[AWS] Bug found in the AWS WebSocket implementation

[Jacob Sparre Andersen]

Pascal Obry wrote:
>> Is there a way to solve this? Have I found a bug? AFAIK this is not 
>> how websockets are supposed to behave. Trying to connect to other 
>> implementations I usually get a plain 404 dumped on me if I try to 
>> connect to unknown addresses. 
> Looks like a bug indeed. It can probably be solved at the time we 
> connect and check for the proper WebSocket constructor. Would be nice 
> to setup a small standalone reproducer, it will help a lot!
Thomas talked me into taking a look at the problem.

In short the problem is that there are no conditions on upgrading a HTTP 
connection to a WebSocket connection.

AWS.Server.HTTP_Utils.Answer_To_Client.Build_Answer has no conditions on 
answering a WebSocket upgrade request with a AWS.Response.WebSocket.

And AWS.Response.WebSocket just builds the response without any 
conditions at all.

If we want clients to be able to listen to any resource name, no matter 
if we have a server-side listener for that resource name, then the 
current design is proper, but it would make sense to have a 
configuration option for limiting which resource names can be upgraded 
to websockets.

A simple test case (on a Unix system):

1) Build and start the "websock" demo coming with AWS.
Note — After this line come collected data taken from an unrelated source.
(** [_ = uuid[i]] *)
Definition bounds_check (i : nat) : stmt :=
  fun m => if decide (i < length (buf m))%nat then Done m else Panic m.

(** [uuid[i] = f(uuid[i])] *)
Definition update (i : nat) (f : byte -> byte) : stmt :=
  fun m =>
    if decide (i < length (buf m))%nat
    then Done {| buf := <[i := f (buf m !!! i)]> (buf m); rng := rng m |}
    else Panic m.

(** The upper end of [uuid[lo:hi]] and of [uuid[lo:]]. *)
Definition upper (hi : option nat) (m : Mem) : nat :=
  match hi with
  | Some h => h
  | None => length (buf m)
  end.

(** A slice expression [uuid[lo:hi]] panics unless [lo <= hi <= cap(uuid)].
    The capacity is taken to be the length: [makeV8] reaches its slice
    expressions only after [uuid[15]] was found in range, and every upper end
    it uses is then within the length, hence within any capacity. *)
Definition slice_ok (lo hi : nat) (m : Mem) : Prop :=
  (lo <= hi <= length (buf m))%nat.

(** [copy(uuid[lo:hi], src)] *)
Definition copy_to (lo : nat) (hi : option nat) (src : list byte) : stmt :=
  fun m =>
    let h := upper hi m in
    if decide (slice_ok lo h m)
    then Done {| buf := copy lo h src (buf m); rng := rng m |}
    else Panic m.

(** [randomBits(uuid[lo:hi])] *)
Definition random_to (lo : nat) (hi : option nat) : stmt :=
  fun m =>
    let h := upper hi m in
    if decide (slice_ok lo h m)
    then let '(bs, g) := randomBits (h - lo) (rng m) in
         Done {| buf := list_inserts lo bs (buf m); rng := g |}
    else Panic m.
2) Execute the following commands in a shell (Bash/Zsh):

(cat << DONE
GET /not-echo HTTP/1.1
Host: localhost:8080
Upgrade: websocket
Connection: Upgrade
Sec-WebSocket-Key: As84ijXYao/odPmAVgM9uw==
Sec-WebSocket-Version: 13

DONE
;sleep 30) | telnet localhost 8080

The output is:

Trying 127.0.0.1...
Connected to localhost.
Escape character is '^]'.
HTTP/1.1 101 Switching Protocols
Connection: Upgrade
Upgrade: WebSocket
Sec-WebSocket-Accept: AvEiV6D0Z+GCJWNH28KIn8zLB4M=

The expected output was:

Trying 127.0.0.1...
Connected to localhost.
Escape character is '^]'.
HTTP/1.1 404 ...

Greetings,

Jacob
-- 
Atheism is a non-prophet organisation.